• [PROBLEM DESCRIPTION]: Identify the line that contains "j_recipient : string" in the material. Output it and every line after it, unchanged, through the end.

• [GIVEN DATA]:
Lemma fs_size_inr path fs n fs' :
  fs_size path fs = (inr n, fs') ->
  exists content, files fs !! path = Some content /\ n = strlen content /\
    files fs' = files fs /\ storage_root fs' = storage_root fs.
Proof.
  intros (l & H)%fs_call_inr. simpl in H. destruct (files fs !! path) as [c|]; [|done].
  injection H as <- <-. by exists c.
Qed.

Lemma fs_size_files path fs :
  files (fs_size path fs).2 = files fs.
Proof.
  unfold fs_size, fs_call. by destruct (fs_faults fs) as [|[|t n] l].
Qed.

Lemma reject_state {S} b e (s : S) : (reject_if b e s).2 = s.
Proof. by destruct b. Qed.

(** ** Appending *)

Definition content_of (fs : Fs) (path : string) : string := default "" (files fs !! path).

(** [fs'] is [fs] with [ext] added at the end of one file. *)
Definition extends (path ext : string) (fs fs' : Fs) : Prop :=
  forall q, content_of fs' q = if decide (q = path) then content_of fs q +:+ ext else content_of fs q.

(** Code that leaves all contents alone, and code that only adds a prefix of
    [bytes] to one file, also when it fails. *)
Definition looks {A} (m : M Fs A) : Prop := forall fs q, content_of (m fs).2 q = content_of fs q.

Lemma extends_same path fs fs' : (forall q, content_of fs' q = content_of fs q) -> extends path "" fs fs'.
Proof. intros H q. rewrite H, str_app_nil_r. by destruct (decide _). Qed.


Lemma looks_or_error {A} (m : M Fs A) text : looks m -> looks (or_error m text).
Proof. intros Hm fs q. by rewrite or_error_state. Qed.




Lemma looks_size path : looks (fs_size path).
Proof. intros fs q. unfold content_of. by rewrite fs_size_files. Qed.


Lemma looks_open_append path : looks (open_append path).
Proof.
  intros fs q. unfold content_of, open_append, fs_call.
  destruct (fs_faults fs) as [|[|t n] l]; simpl; [|..|done];
    (destruct (decide (q = path)) as [->|]; [by rewrite lookup_insert_eq|by rewrite lookup_insert_ne]).
Qed.

Lemma appended_extends path bytes fs : extends path bytes fs (appended path bytes fs).
Proof.
  intros q. unfold content_of, appended. simpl. destruct (decide (q = path)) as [->|].
  - by rewrite lookup_insert_eq.
  - by rewrite lookup_insert_ne.
Qed.



Lemma stream_write_inr path bytes fs u fs' :
  stream_write path bytes fs = (inr u, fs') -> extends path bytes fs fs'.
Proof.
  intros (l & H)%fs_call_inr. injection H as _ <-. exact (appended_extends path bytes (set_fs_faults l fs)).
Qed.

(** A successful append found the expected offset and added all the bytes. *)
Lemma append_inr path offset bytes fs k fs' :
  append_upload_bytes path offset bytes fs = (inr k, fs') ->
  strlen (content_of fs path) = offset /\ k = (offset + strlen bytes)%Z /\ extends path bytes fs fs'.
Proof.
  unfold append_upload_bytes. intros (size & fs1 & H1 & H)%bind_inr.
  assert (forall q, content_of fs1 q = content_of fs q) as C1.
  { intros q. pose proof (looks_or_error _ (fun e => "无法获取上传临时文件状态：" +:+ e) (looks_size path) fs q) as C.
    by rewrite H1 in C. }
  apply or_error_inr, fs_size_inr in H1 as (content & Hc & -> & _ & _).
  apply bind_inr in H as (u & fs2 & H2 & H).
  destruct (strlen content =? offset)%Z eqn:Eo; [|done]. injection H2 as _ <-. apply Z.eqb_eq in Eo.
  apply bind_inr in H as (u2 & fs3 & H3 & H).
  assert (forall q, content_of fs3 q = content_of fs q) as C3.
  { intros q. pose proof (looks_or_error _ (fun _ => "无法以追加方式打开上传临时文件") (looks_open_append path) fs1 q) as C.
    rewrite H3 in C. simpl in C. by rewrite C, C1. }
  apply bind_inr in H as (u3 & fs4 & H4 & [= <- <-]).
  split; [by unfold content_of; rewrite Hc|]. split; [done|].
  destruct (is_empty bytes) eqn:Eb.
  - apply is_empty_true in Eb as ->. injection H4 as _ <-. by apply extends_same.
  - apply or_error_inr, stream_write_inr in H4. intros q. by rewrite H4, !C3.
Qed.

(** ** Uploads as prefixes *)





(** ** Finished uploads *)

Definition final_path (root token name : string) : string :=
  root +:+ "/files/" +:+ token +:+ "_" +:+ FileUtils.sanitize_filename name.

Lemma final_not_tmp root token name rest : final_path root token name <> root +:+ "/tmp/" +:+ rest.
Proof.
  unfold final_path. intros H.
  change (root +:+ ("/files/" +:+ token +:+ "_" +:+ FileUtils.sanitize_filename name) =
          root +:+ ("/tmp/" +:+ rest)) in H. apply (inj (String.append root)) in H. done.
Qed.

Lemma fs_call_files {A} (f : Fs -> (string + A) * Fs) (fs : Fs) :
  (fs_call f nothing fs).2 = fs \/ (exists l, (fs_call f nothing fs).2 = set_fs_faults l fs) \/
  exists l, (fs_call f nothing fs).2 = (f (set_fs_faults l fs)).2.
Proof.
  unfold fs_call, nothing. destruct (fs_faults fs) as [|[|t n] l] eqn:E; [|eauto..].
  right; right. exists []. destruct fs; simpl in *; by subst.
Qed.

Lemma remove_content path fs q :
  q <> path -> files (fs_remove path fs).2 !! q = files fs !! q.
Proof.
  intros Hq. unfold fs_remove.
  edestruct (fs_call_files (fun fs => (inr (A := string) tt, set_files (delete path (files fs)) fs)) fs)
    as [-> | [(l & ->)|(l & ->)]]; simpl; try done. by rewrite lookup_delete_ne.
Qed.

Lemma remove_root path fs : storage_root (fs_remove path fs).2 = storage_root fs.
Proof.
  unfold fs_remove.
  by edestruct (fs_call_files (fun fs => (inr (A := string) tt, set_files (delete path (files fs)) fs)) fs)
    as [-> | [(l & ->)|(l & ->)]].
Qed.

Lemma fs_rename_inr from to fs u fs' :
  fs_rename from to fs = (inr u, fs') ->
  files fs' !! to = files fs !! from /\ storage_root fs' = storage_root fs.
Proof.
  intros (l & H)%fs_call_inr. simpl in H. destruct (files fs !! from) as [c|]; [|done].
  injection H as _ <-. simpl. by rewrite lookup_insert_eq.
Qed.

Lemma fs_rename_inl from to fs e fs' :
  fs_rename from to fs = (inl e, fs') -> files fs' = files fs /\ storage_root fs' = storage_root fs.
Proof.
  unfold fs_rename, fs_call. destruct (fs_faults fs) as [|[|t n] l]; simpl;
    try (destruct (files fs !! from); [done|]); by intros [= _ <-].
Qed.

Lemma fs_copy_inr from to fs u fs' :
  fs_copy from to fs = (inr u, fs') ->
  files fs' !! to = files fs !! from /\ storage_root fs' = storage_root fs.
Proof.
  intros (l & H)%fs_call_inr. simpl in H. destruct (files fs !! from) as [c|]; [|done].
  injection H as _ <-. simpl. by rewrite lookup_insert_eq.
Qed.

Lemma digest_of_file_inr `{FileUtils.DigestLaws sha256} path fs hex fs' :
  digest_of_file path fs = (inr hex, fs') ->
  exists content, files fs !! path = Some content /\ hex = FileUtils.to_hex (sha256 content) /\
    files fs' = files fs /\ storage_root fs' = storage_root fs.
Proof.
  unfold digest_of_file. destruct (open_read path fs) as [[e|content] fs1] eqn:E; [done|].
  intros [Hh <-]%pair_equal_spec. apply fs_call_inr in E as (l & E). simpl in E.
  destruct (files fs !! path) as [c|]; [|done]. injection E as <- <-. exists c.
  split; [done|]. split; [|done]. by eapply FileUtils.sha256_file_hex_correct.
Qed.
(** A text given to [TcpConnection::send], with the task its completion callback
    enqueues once the text is on the wire. *)
Record Outgoing := mkOut { o_text : string; o_done : option DeliveryPersistTask }.

Record Conn := mkConn {
  c_state : conn_state;
  c_session : option ClientSession;
  c_in : string;
  c_out : list Outgoing }.

Definition set_c_state (x : conn_state) (r : Conn) : Conn :=
  mkConn x (c_session r) (c_in r) (c_out r).
Definition set_c_session (x : option ClientSession) (r : Conn) : Conn :=
  mkConn (c_state r) x (c_in r) (c_out r).
Definition set_c_in (x : string) (r : Conn) : Conn :=
  mkConn (c_state r) (c_session r) x (c_out r).
Definition set_c_out (x : list Outgoing) (r : Conn) : Conn :=
  mkConn (c_state r) (c_session r) (c_in r) x.

(** A call of [deliver_async] that the file service has still to run. *)
Record DeliveryJob := mkJob {
  j_transfer : StoredFileTransfer; j_offset : Z; j_connection : ConnId; j_flag : nat;
  j_recipient : string }.

Record World := mkWorld {
  w_db : Db;
  w_redis : Redis.Redis;
  w_fs : FileService.Fs;
  w_conns : gmap ConnId Conn;
  w_online : Users;
  w_direct_generation : Z;
  w_group_generation : Z;
  w_persist_queue : list DeliveryPersistTask;
  w_flags : gmap nat bool;
  w_next_flag : nat;
  w_jobs : list DeliveryJob;
  w_clock : Z;
  w_entropy : list (option string) }.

• [RESPONSE AREA]:
  j_recipient : string }.

Record World := mkWorld {
  w_db : Db;
  w_redis : Redis.Redis;
  w_fs : FileService.Fs;
  w_conns : gmap ConnId Conn;
  w_online : Users;
  w_direct_generation : Z;
  w_group_generation : Z;
  w_persist_queue : list DeliveryPersistTask;
  w_flags : gmap nat bool;
  w_next_flag : nat;
  w_jobs : list DeliveryJob;
  w_clock : Z;
  w_entropy : list (option string) }.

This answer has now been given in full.